Sirion April 26, 2019 at 10:57

Fibonacci interview

The calculation of the Fibonacci series is a classic algorithmic task, because it is often given at interviews when they want to verify that the candidate, in principle, is at least somehow able in algorithms. Suppose you are the same candidate. You were given the task: in JavaScript, write a function fib(n)that returns the nth Fibonacci number. We consider that the zero Fibonacci number is zero. Validation of the argument is not required. What options do you have?

1. To be easier, and people will reach for you.

The simplest solution is a banal cycle.

const fib = n => {
  let prev = 0, next = 1;
  while(n-- && (next = prev + (prev = next)));
  return prev;
}

Joke.

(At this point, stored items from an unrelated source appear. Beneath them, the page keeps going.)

(** Rounds in which the callers take turns in order make a fair schedule. *)
Lemma fair_rounds n k : fair n k (concat (replicate k (seq 0 n))).
Proof.
  induction k as [|k IH]; [constructor|].
  change (fair n (S k) (seq 0 n ++ concat (replicate k (seq 0 n)))).
  constructor; [|exact IH].
  intros i Hi. apply elem_of_seq. lia.
Qed.

(** Three callers racing through [get_redis] under a round-robin schedule
    build one client between them, and all three return it. *)
Lemma C9_get_redis_once_witness :
  let st := RedisClientModule.run three_a_minute scheme_required round_robin
              (RedisClientModule.start 3 quiet_world) in
  scheme_required (Config.redis_url three_a_minute) = None /\
  (constructed (RedisClientModule.shared st) <= 1)%nat /\
  RedisClientModule.pcs st = replicate 3 (RedisClientModule.Returned (Some first_client)).
Proof.
  intros st.
  assert (Hu : scheme_required (Config.redis_url three_a_minute) = None) by reflexivity.
  destruct (C9_get_redis_once three_a_minute scheme_required) as (Hgood & _).
  destruct (Hgood Hu) as (_ & _ & Hrace).
  destruct (Hrace 3%nat quiet_world round_robin eq_refl eq_refl)
    as (Hbuilt & _ & _ & Hlive).
  split; [exact Hu|]. split; [exact Hbuilt|].
  apply Hlive. exact (fair_rounds 3 18).
Defined.

(** The specification has every call return the one client and none
    throw.  With [REDIS_URL=localhost:6379] the library refuses the URL: the
    first call raises [ValueError], and so does the next; no client is built
    and the global stays unset. *)
Lemma C9_refused_url_counterexample :
  let '(r1, w1) := RedisClientModule.get_redis no_scheme scheme_required quiet_world in
  let '(r2, w2) := RedisClientModule.get_redis no_scheme scheme_required w1 in
  scheme_required (Config.redis_url no_scheme) = Some ValueError /\
  r1 = Raise ValueError /\ r2 = Raise ValueError /\
  _redis_instance w2 = None /\ constructed w2 = 0%nat.
Proof. vm_compute. repeat split; reflexivity. Qed.

(** Under that schedule all three have returned, with the one client. *)
Example round_robin_run :
  let st := RedisClientModule.run three_a_minute scheme_required round_robin
              (RedisClientModule.start 3 quiet_world) in
  RedisClientModule.pcs st =
    [RedisClientModule.Returned (Some first_client);
     RedisClientModule.Returned (Some first_client);
     RedisClientModule.Returned (Some first_client)] /\
  constructed (RedisClientModule.shared st) = 1%nat.
Proof. vm_compute. split; reflexivity. Qed.



(** * The table and the handlers around the store *)

(** ** Round trips leave the rest of the world alone *)

Section Frames.
Variable s : Config.Settings.

Lemma with_redis_same w : with_redis (redis_db w) (redis_wire w) w = w.
Proof. now destruct w. Qed.

Lemma store_only_refl w : store_only w w.
Proof. exists (redis_db w), (redis_wire w). symmetry. apply with_redis_same. Qed.

Lemma store_only_trans w1 w2 w3 : store_only w1 w2 -> store_only w2 w3 -> store_only w1 w3.
Proof. intros (db & wire & ->) (db' & wire' & ->). now exists db', wire'. Qed.

Lemma store_only_rows w w' : store_only w w' -> sql_rows w' = sql_rows w.
Proof. now intros (db & wire & ->). Qed.

Lemma store_only_fault w w' : store_only w w' -> redis_fault w' = redis_fault w.
Proof. now intros (db & wire & ->). Qed.

Lemma store_only_now w w' : store_only w w' -> redis_now w' = redis_now w.
Proof. now intros (db & wire & ->). Qed.

(** A round trip ends in a reply or in an error of the store, and changes
    the store and the log alone. *)
Lemma send_frame b w :
  store_only w (snd (send b w)) /\
  match fst (send b w) with Ok _ | Raise (RedisError _) => True | _ => False end.
Proof.
  unfold send. destruct (redis_fault w).
  - split; [apply store_only_refl | exact I].
  - destruct (Redis.run_all _ _ _) as [rs db].
    destruct (first_error rs); (split; [now eexists _, _ | exact I]).
Qed.

Lemma call_frame cmd w :
  store_only w (snd (call cmd w)) /\
  match fst (call cmd w) with Ok _ | Raise (RedisError _) => True | _ => False end.
Proof.
  unfold call, bind. destruct (send_frame (Batch false [cmd]) w) as [Hw Hr].
  destruct (send _ w) as [[rs|e] w']; cbn in *; [|auto].
  destruct rs as [|r [|r' rs]]; cbn; auto.
Qed.

(** The three wrappers that return nothing never raise. *)
Lemma safe_cache_note_frame client_ note w :
  exists w', Main._safe_cache_note s client_ note w = (Ok tt, w') /\ store_only w w'.
Proof.
  destruct client_ as [c|]; [|exists w; split; [reflexivity | apply store_only_refl]].
  unfold Main._safe_cache_note, Cache.cache_note, Client.set, deref,
    try_except_RedisError, bind, ret. cbn [Main.is_none].
  destruct (call_frame (Redis.SET (Cache._note_cache_key (Schemas.id note))
              (Schemas.model_dump_json note) (Some (Config.note_cache_ttl_seconds s))) w)
    as [Hw Hr].
  destruct (call _ w) as [[r|[]] w']; cbn in *; try contradiction; eauto.
Qed.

Of course, you don’t need to write like that - unless, of course, you are not interviewed for the position of full-time obfuscator.

const fib = n => {
  let prev = 0, next = 1;
  for(let i = 0; i < n; i++){
    next = prev + next;
    prev = next - prev;
  }
  return prev;
}

Are you running out of variable coupons? cypok

Okay, okay, for even greater readability, let's write this:

const fib = n => {
  let prev = 0, next = 1;
  for(let i = 0; i < n; i++){
    let temp = next;
    next = prev + next;
    prev = temp;
  }
  return prev;
}

This is a classic, simple and elegant option. But perhaps you want to demonstrate your knowledge of some other concepts? For instance…

2. To understand recursion, you must understand recursion

For example, yes, you can demonstrate that you can do recursion. For example, like this:

const fib = n => {
  if(n <= 1){
    return n;
  }else{
    return fib(n - 1) + fib(n - 2);
  }
}

Remember this option. This is not worth doing. Do not do it. It is impossible. Never. This is worse than kicking puppies, and is comparable to a small holocaust.

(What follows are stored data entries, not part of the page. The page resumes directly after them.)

(** ** The sinks *)

(** One character to a stream: a stream that has no room refuses it, and
    nothing changes; otherwise the stream takes it and the counter
    advances. *)
Lemma printf_output_to_stream (c : ascii) (s : state) (h : N)
  (data : list ascii) (room : option nat) :
  out_type (st_output s) = OUTPUT_stream →
  out_stream (st_output s) = Some h →
  st_streams s !! h = Some (mk_device data room) →
  printf_output c s
  = match room with
    | Some O => Ok false s
    | _ =>
        Ok true
          (set_output
             (set_characters_written
                (to_size_t (out_characters_written (st_output s) + 1))
                (st_output s))
             (set_streams
                (<[h := mk_device (data ++ [c]) (Nat.pred <$> room)]>
                   (st_streams s)) s))
    end.
Proof.
  intros Htype Hstream Hdevice.
  unfold printf_output, printf_output_fprintf, count_character, get_output,
    put_output, putc.
  exec. rewrite Htype. exec. rewrite Hstream. exec. rewrite Hdevice. exec.
  destruct room as [[|k]|]; reflexivity.
Qed.

(** X11.  A run of characters sent to a stream sink: the stream takes the
    characters for which it has room, in order, and the counter advances by
    one for each of them and for no other; the run succeeds exactly when
    the stream has taken them all, and stops at the first refusal.  The
    other streams, the descriptors, the caller's arrays and the memory are
    not touched. *)
Theorem emit_to_a_stream (cs : list ascii) (s : state) (h : N)
  (data : list ascii) (room : option nat) :
  out_type (st_output s) = OUTPUT_stream →
  out_stream (st_output s) = Some h →
  st_streams s !! h = Some (mk_device data room) →
  0 ≤ out_characters_written (st_output s) →
  out_characters_written (st_output s) + Z.of_nat (length cs) ≤ SIZE_MAX →
  let accepted := match room with None => cs | Some k => take k cs end in
  ∃ s' : state,
    emit cs s = Ok (bool_decide (accepted = cs)) s'
    ∧ st_streams s' !! h
      = Some (mk_device (data ++ accepted)
                ((λ k, (k - length accepted)%nat) <$> room))
    ∧ (∀ h', h' ≠ h → st_streams s' !! h' = st_streams s !! h')
    ∧ st_output s'
      = set_characters_written
          (out_characters_written (st_output s)
           + Z.of_nat (length accepted)) (st_output s)
    ∧ st_fds s' = st_fds s
    ∧ st_buffers s' = st_buffers s
    ∧ st_mem s' = st_mem s.
Proof.
  revert s data room.
  induction cs as [|c cs IH]; intros s data room Htype Hstream Hdevice Hlow
    Hhigh accepted.
  - exists s. assert (Haccepted : accepted = [])
      by (subst accepted; destruct room; [apply take_nil|reflexivity]).
    rewrite Haccepted, app_nil_r. simpl.
    destruct s as [[] ss fds bs m]. simpl in *.
    rewrite Z.add_0_r.
    repeat split; auto. rewrite Hdevice. do 2 f_equal.
    destruct room; simpl; [f_equal; lia|reflexivity].
  - simpl emit. rewrite and_then_run.
    rewrite (printf_output_to_stream c s h data room Htype Hstream Hdevice).
    simpl length in Hhigh.
    destruct room as [[|k]|].
    + exists s. subst accepted. simpl.
      destruct s as [[] ss fds bs m]. simpl in *. rewrite Z.add_0_r.
      rewrite app_nil_r. repeat split; auto.
    + rewrite to_size_t_id by lia.
      match goal with |- context [emit cs ?st] => set (s1 := st) end.
      destruct (IH s1 (data ++ [c]) (Some k))
        as (s' & Hrun & Hh & Hother & Houtput & Hfds & Hbs & Hm);
        [exact Htype|exact Hstream|apply lookup_insert_eq
        |simpl; lia|simpl; lia|].
      exists s'. subst accepted. simpl in *.
      rewrite Hrun, Hh, Houtput, <- app_assoc. simpl.
      repeat split; auto.
      * f_equal. destruct (decide (take k cs = cs)) as [Heq|Hne].
        -- rewrite !bool_decide_true; congruence.
        -- rewrite !bool_decide_false; congruence.
      * intros h' Hne. rewrite Hother by exact Hne. simpl.
        apply lookup_insert_ne. congruence.
      * destruct s as [[] ss fds bs m]. unfold set_characters_written.
        simpl. f_equal. lia.
    + rewrite to_size_t_id by lia.
      match goal with |- context [emit cs ?st] => set (s1 := st) end.
      destruct (IH s1 (data ++ [c]) None)
        as (s' & Hrun & Hh & Hother & Houtput & Hfds & Hbs & Hm);
        [exact Htype|exact Hstream|apply lookup_insert_eq
        |simpl; lia|simpl; lia|].
      exists s'. subst accepted. simpl in *.
      rewrite Hrun, Hh, Houtput, <- app_assoc. simpl.
      repeat split; auto.
      * rewrite !bool_decide_true by reflexivity. reflexivity.
      * intros h' Hne. rewrite Hother by exact Hne. simpl.
        apply lookup_insert_ne. congruence.
      * destruct s as [[] ss fds bs m]. unfold set_characters_written.
        simpl. f_equal. lia.
Qed.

You may ask why. In this case, just run this code and try to calculate, say, the Fifty Fibonacci number. I think you will feel a certain delay. Joke. I believe that if you run this code not on a supercomputer, then you simply won’t wait for the result. Despite the fact that the simple, non-recursive code from the previous examples will count the fiftieth member of the Fibonacci sequence faster than you have time to say the word “fifty” or any syllable.

Expressed in the rough language of O-notation, such a solution has a time complexity of O (e ⁿ) That is, the execution time of this function grows exponentially with increasing n. That is - when n increases to , the execution time is increased in . Roughly speaking, if fib(45)you had to wait an hour, then fib(46)you will wait two hours, fib(47)- 4 hours, and so on. I chew in such detail that every reader, even a typesetter who first tried his hand at writing scripts, could realize the horror of the situation.

This is correct, but too rude. You can get a more accurate estimate of the number of calls to the function ~ (1 + sqrt (5)) fib (n) and the beautiful remark “To calculate the Fibonacci number using a naive recursive method, you need 3.2 times more function calls than the Fibonacci number itself.” Taus

And we get another method for calculating it. You just need to run the naive recursive method, count the number of function calls and divide by 3.2! Cerberuser

If you are required to recursively solve this problem during an interview, this is most likely a trap. A “correct” recursion working in linear time might look, for example, like this:

const fib2 = n => {
  if(n == 0){
    return [0, 1];
  }else{
    const [prev, next] = fib2(n - 1);
    return [next, prev + next];
  }
}
const fib = n => fib2(n)[0];

To summarize: despite the fact that Fibonacci numbers are a classic, textbook example of recursion, in reality this is not the most convenient case for applying recursion. But you can try to show off some more knowledge.

3. Memorial function

There is a magical way that turns a monstrously ineffective solution from the last paragraph into a potentially very quick one (although not without problems). His name is memoization. And if you speak Russian - we just remember the results of previous calls instead of calculating them again.

Basically, we can not even change anything inside that solution - just add a wrapper function memoize. Here, for clarity, I use its simplified version for a function with a single argument.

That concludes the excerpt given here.